3. "What A Fool Believes," The Doobie Brothers
Michael McDonald has shoplifted crabs for years from the display case at the Franklin, TN Publix. He and his wife Megazord live happily with them on their crab rescue farm. When Michael McDonald dies, the crabs will carry his body to Don Henley's house and frame him for murder. AS IT WAS WRITTEN. (McDonald 2:17-25)
4. "Linger," The Cranberries.
This song is about everything, and nothing, and while you're trying to figure out exactly what it means to you personally you've already passed through the sliding doors. You have not stolen, you have simply liberated that bag of Fritos from its fluorescently-lit prison. Now you are a hero.
5. "Get Outta My Dreams, Get Into My Car," Billy Ocean
Part of the signature Publix experience is a complimentary escort to your car. That means the parking lot is swarming with potential threats to your clean escape. And that means you may have to kidnap a bagger. Billy Ocean recognizes that reality, and he thinks there's no reason you can't make it a danceable experience. Get in the back seat, baby!

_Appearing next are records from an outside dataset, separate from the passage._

Lemma recover_Ok st w u st' w' :
  (forall id, keyed id st) ->
  recover_interrupted_runtime_state (st, w) = (Ok u, (st', w')) ->
  store_tasks st ⊆ store_tasks st' /\ store_effects st' = store_effects st
  /\ (forall id, store_runs st !! id = None -> store_runs st' !! id = None)
  /\ (forall id run, store_runs st !! id = Some run ->
       exists run', store_runs st' !! id = Some run' /\ restarted st st' (host_now w) run run'
         /\ (interrupted_by_restart run' || waiting_approval_column run' = true ->
             run_revision run' <= u32_max)).
Proof using Type.
  intros Hkey (mid & (Ht1 & He1 & Hr1) & (Ht2 & He2 & Hr2))%recover_phases; [|done].
  cbn in Ht1, He1. split_and!; [by etrans|by etrans| |].
  - intros id Hid. specialize (Hr1 id). cbn in Hr1. rewrite lookup_fmap, Hid in Hr1. cbn in Hr1.
    specialize (Hr2 id). by rewrite Hr1 in Hr2.
  - intros id run Hid. specialize (Hr1 id). cbn in Hr1. rewrite lookup_fmap, Hid in Hr1. cbn in Hr1.
    destruct Hr1 as (run1 & Hrun1 & Hv1). specialize (Hr2 id). rewrite Hrun1 in Hr2.
    destruct Hr2 as (run2 & Hrun2 & Hv2). exists run2. split; [done|].
    unfold restarted. destruct (interrupted_by_restart (restart_pause (host_now w) run)) eqn:Hi.
    + destruct Hv1 as [Hv1 Hrev]. pose proof (visited_keeps _ _ _ _ _ _ Hv1) as (_ & Hs & Herr & _ & Hb).
      assert (waiting_approval_column run1 = false) as Hw.
      { unfold waiting_approval_column, status_column, interrupted_by_restart, status_column in *.
        rewrite Hs. by destruct (run_status (restart_pause _ run)). }
      rewrite Hw in Hv2. subst run2. split; [|auto].
      eapply visited_mono; [| |exact Hv1]; done.
    + subst run1. rewrite waiting_restart_pause in Hv2. destruct (waiting_approval_column run) eqn:Hw.
      * assert (restart_pause (host_now w) run = run) as Heq.
        { unfold restart_pause. by destruct (waiting_not_driven run Hw) as [-> _]. }
        rewrite Heq in Hv2. destruct Hv2 as [Hv2 Hrev].
        pose proof (visited_keeps _ _ _ _ _ _ Hv2) as (_ & _ & _ & _ & Hb).
        split; [|auto]. by eapply visited_mono; [exact Ht1| |exact Hv2].
      * subst run2. split; [done|]. by rewrite Hi, waiting_restart_pause, Hw.
Qed.

(** * What the start-up promises *)

(** Nothing is left for it to do. *)
Definition recovered (run : FlowRunV1) : Prop :=
  was_driven run = false
  /\ (interrupted_by_restart run = true -> left_behind is_open_status run = None)
  /\ (waiting_approval_column run = true -> left_behind waits run = None)
  /\ (interrupted_by_restart run || waiting_approval_column run = true -> run_revision run <= u32_max).

Lemma restart_pause_not_driven now run : was_driven (restart_pause now run) = false.
Proof using Type. unfold restart_pause. by destruct (was_driven run) eqn:Hd. Qed.

Lemma restarted_recovered before after now run run' :
  restarted before after now run run' ->
  (interrupted_by_restart run' || waiting_approval_column run' = true -> run_revision run' <= u32_max) ->
  recovered run'.
Proof using Type.
  unfold restarted, recovered. intros Hr Hrev.
  destruct (interrupted_by_restart (restart_pause now run)) eqn:Hi; [|destruct (waiting_approval_column run) eqn:Hw].
  - apply visited_keeps in Hr as (_ & Hs & _ & Hl & _). pose proof (restart_pause_not_driven now run) as Hd.
    split_and!; [|done| |done]; [unfold was_driven, status_column in *; by rewrite Hs|].
    unfold waiting_approval_column, interrupted_by_restart, status_column in *. rewrite Hs.
    by destruct (run_status (restart_pause now run)).
  - apply visited_keeps in Hr as (_ & Hs & Herr & Hl & _). apply waiting_not_driven in Hw as [Hd Hi'].
    assert (was_driven run' = was_driven run /\ interrupted_by_restart run' = interrupted_by_restart run) as [-> Hi2].
    { unfold was_driven, interrupted_by_restart, status_column. by rewrite Hs, Herr. }
    split_and!; [done|congruence|done|done].
  - subst run'. rewrite Hi, waiting_restart_pause, Hw. rewrite restart_pause_not_driven.
    by rewrite waiting_restart_pause, Hw, Hi in Hrev.
Qed.

Lemma phase_idle p make rows s :
  (forall run, run ∈ rows -> left_behind p run = None) ->
  m_for rows (hand_over p make) s = (Ok tt, s).
Proof using Type.
  induction rows as [|run rows IH]; intros Hidle; cbn [m_for]; [done|].
  unfold m_bind, hand_over at 1. rewrite Hidle by set_solver. apply IH. set_solver.
Qed.

Lemma select_idle q p make st w :
  (forall id run, store_runs st !! id = Some run -> q run = true ->
                  left_behind p run = None /\ run_revision run <= u32_max) ->
  exists rows, m_select q (st, w) = (Ok rows, (st, w))
    /\ m_for rows (hand_over p make) (st, w) = (Ok tt, (st, w)).
Proof using Type.
  intros Hidle. set (rows := List.filter q (map_to_list (store_runs st)).*2).
  assert (forall run, run ∈ rows -> left_behind p run = None /\ run_revision run <= u32_max) as Hrows.
  { intros run (Hin & Hq)%list_elem_of_In%filter_In. apply list_elem_of_In, list_elem_of_fmap in Hin
      as ([id r] & -> & Hl%elem_of_map_to_list). by eapply Hidle. }
  exists rows. split.
  - unfold m_select, m_self, m_bind, m_lift, select_runs. fold rows.
    replace (forallb _ rows) with true; [done|]. symmetry. apply forallb_forall.
    intros run Hin%list_elem_of_In. apply Z.leb_le. by apply Hrows.
  - apply phase_idle. by intros run [? _]%Hrows.
Qed.

Lemma recover_idle st w :
  (forall id run, store_runs st !! id = Some run -> recovered run) ->
  recover_interrupted_runtime_state (st, w) = (Ok tt, (st, N.succ w)).
Proof using Type.
  intros Hrec. unfold recover_interrupted_runtime_state.
  erewrite m_bind_pure by reflexivity.
  assert (st <| store_runs := restart_pause (host_now w) <$> store_runs st |> = st) as Heq.
  { assert (restart_pause (host_now w) <$> store_runs st = store_runs st) as Hm.
    { apply map_eq. intros id. rewrite lookup_fmap. destruct (store_runs st !! id) as [run|] eqn:Hr; [|done].
      cbn. f_equal. unfold restart_pause. by destruct (Hrec _ _ Hr) as [-> _]. }
    destruct st as [runs tasks effects]. cbn in *. by rewrite Hm. }
  erewrite m_bind_pure by reflexivity. cbn [fst]. rewrite Heq.
  destruct (select_idle interrupted_by_restart is_open_status recovery_task st (N.succ w)) as (rows & Hs & Hl).
  { intros id run Hr Hq. destruct (Hrec _ _ Hr) as (_ & H1 & _ & H2). split; [auto|]. apply H2. by rewrite Hq. }
  rewrite (m_bind_pure _ _ _ _ _ Hs). rewrite <-(m_for_ext _ _ _ _ recover_run_hands_over) in Hl.
  rewrite (m_bind_pure _ _ _ _ _ Hl).
  destruct (select_idle waiting_approval_column waits legacy_task st (N.succ w)) as (rows2 & Hs2 & Hl2).
  { intros id run Hr Hq. destruct (Hrec _ _ Hr) as (_ & _ & H1 & H2). split; [auto|]. apply H2. rewrite Hq. apply orb_true_r. }
  rewrite (m_bind_pure _ _ _ _ _ Hs2). by rewrite (m_for_ext _ _ _ _ attach_legacy_hands_over).
Qed.


(** * A second interruption *)

(** The stored run [id] names no task, and the task that would hand over its last open
    node is in the store already. *)
Definition handed_over_before (id : Uuid) (run : FlowRunV1) (st : FlowStore) : Prop :=
  store_runs st !! id = Some run /\ active_human_task_id run = None
  /\ exists node_run, last_node_run is_open_status run = Some node_run
       /\ is_Some (store_tasks st !!
             stable_task_id (run_id run) "recovery" (host_uuid_string (node_run_id node_run))).

Definition blocked (id : Uuid) (run : FlowRunV1) (s : FlowStore * World) : Prop :=
  handed_over_before id run s.1 /\ forall i, keyed i s.1.

Lemma attach_task_shape run task st w :
  exists w', attach_task run task (st, w) =
    match (let? st1 := update_flow_run_conn (touched (run <| active_human_task_id := Some (task_id task) |>)
                          (host_now w)) (run_revision run) st in insert_human_task_conn task st1) with
    | Ok st2 => (Ok tt, (st2, w'))
    | Err e => (Err e, (st, w'))
    end.
Proof using Type.
  exists (N.succ w). unfold attach_task, on_run, touch, m_conn, attach_human_task_to_flow_run_conn, m_lift, m_set, m_self, m_bind.
  cbn -[touched u32_saturating_add]. by destruct (result_bind _ _).
Qed.

Lemma recover_step_blocked id run r s :
  blocked id run s -> (run_id r = id -> r = run) ->
  blocked id run (snd (hand_over is_open_status recovery_task r s))
  /\ (r = run -> exists e, fst (hand_over is_open_status recovery_task r s) = Err e).
Proof using Type.
  destruct s as [st w]. intros [(Hrun & Hact & node_run & Hlast & Htask) Hkey] Hr.
  assert (run_id run = id) as Hid by by apply Hkey in Hrun.
  unfold hand_over. destruct (left_behind is_open_status r) as [nr|] eqn:Hl.
  2: { split; [by split; [split_and!; eauto|]|]. intros ->. unfold left_behind in Hl. by rewrite Hact, Hlast in Hl. }
  unfold m_bind at 1 2, m_world.
  pose proof (recovery_task_asks r nr w) as Hasks.
  assert (task_id (recovery_task r nr w).1 = stable_task_id (run_id r) "recovery" (host_uuid_string (node_run_id nr))) as Htid by done.
  destruct (recovery_task r nr w) as [task w1]. cbn [fst] in *.
  destruct (attach_task_shape r task st w1) as [w2 ->].
  destruct (result_bind _ _) as [st2|e] eqn:Hc; cbn [fst snd].
  - rewrite result_bind_Ok in Hc. destruct Hc as (st1 & (cur & Hcur & _ & ->)%update_flow_run_conn_Ok & [Hnew ->]%insert_human_task_conn_Ok).
    cbn in Hnew, Hcur. assert (run_id r <> id) as Hne.
    { intros Heq. rewrite (Hr Heq) in *. unfold left_behind in Hl. rewrite Hact in Hl. simplify_eq.
      rewrite Htid in Hnew. by rewrite Hnew in Htask; apply is_Some_None in Htask. }
    split; [|intros ->; congruence]. split; [split_and!|].
    + cbn. by rewrite lookup_insert_ne.
    + done.
    + exists node_run. split; [done|]. cbn. destruct (decide (task_id task = stable_task_id (run_id run) "recovery"
        (host_uuid_string (node_run_id node_run)))) as [->|?]; [by rewrite lookup_insert_eq|by rewrite lookup_insert_ne].
    + intros i run'. cbn. destruct (decide (i = run_id r)) as [->|?].
      * rewrite lookup_insert_eq. by intros [= <-].
      * rewrite lookup_insert_ne by done. apply Hkey.
  - split; [|eauto]. by split; [split_and!; eauto|].
Qed.

Lemma recover_loop_blocked id run rows s :
  blocked id run s -> run ∈ rows -> (forall r, r ∈ rows -> run_id r = id -> r = run) ->
  exists e s', m_for rows (hand_over is_open_status recovery_task) s = (Err e, s') /\ blocked id run s'.
Proof using Type.
  revert s. induction rows as [|r rows IH]; intros s Hb Hin Hu; [set_solver|]. cbn [m_for].
  destruct (recover_step_blocked id run r s Hb) as [Hb' Herr]; [apply Hu; set_solver|].
  unfold m_bind. destruct (hand_over _ _ r s) as [[[]|e] s1]; cbn [fst snd] in *; [|by eauto].
  apply IH; [done| |intros; apply Hu; set_solver].
  apply elem_of_cons in Hin as [<-|Hin]; [|done]. by destruct Herr.
Qed.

6. "Chasing Pavements," Adele
Adele would steal crab legs not because she is a larger woman, but because she just seems like the kind of person who'd think shoplifting was fun.
7. Any song by The Fray
No jury would convict.
8. "Take A Bow," Madonna
Did you even have a choice to steal those pork tenderloins? Weren't you just a player on a larger cosmic stage, destined to shoplift and devoid of any agency in the process? And who said shoplifting was worse because you weren't wearing underwear, and that was very obvious in those Umbros? Society? Society does not understand your sexuality. And it never will.
9. "Sara," Fleetwood Mac
Drowning
In a sea of crabs
Where everyone
would hate to drown
Because they're crabs
and their claws are sharp
Imagine being eaten by that weird mouth
It'd probably suck
fuck crabs
--Stevie Nicks
10. "Same Old Lang Syne," Dan Fogelberg
It's a song about lost love and grocery stores and drinking in your car and how nothing really ever gets better you just keep living until you don't and oh god this song is about you Mike Sherman it's always been about you it doesn't even matter if you get away with this margarine tub Diane is never coming back.
11. "Torn," Natalie Imbruglia
Just blare this as you're roaring out of the parking lot. That way, every eye witness will tell the cops that 1997 stole that bag of limes.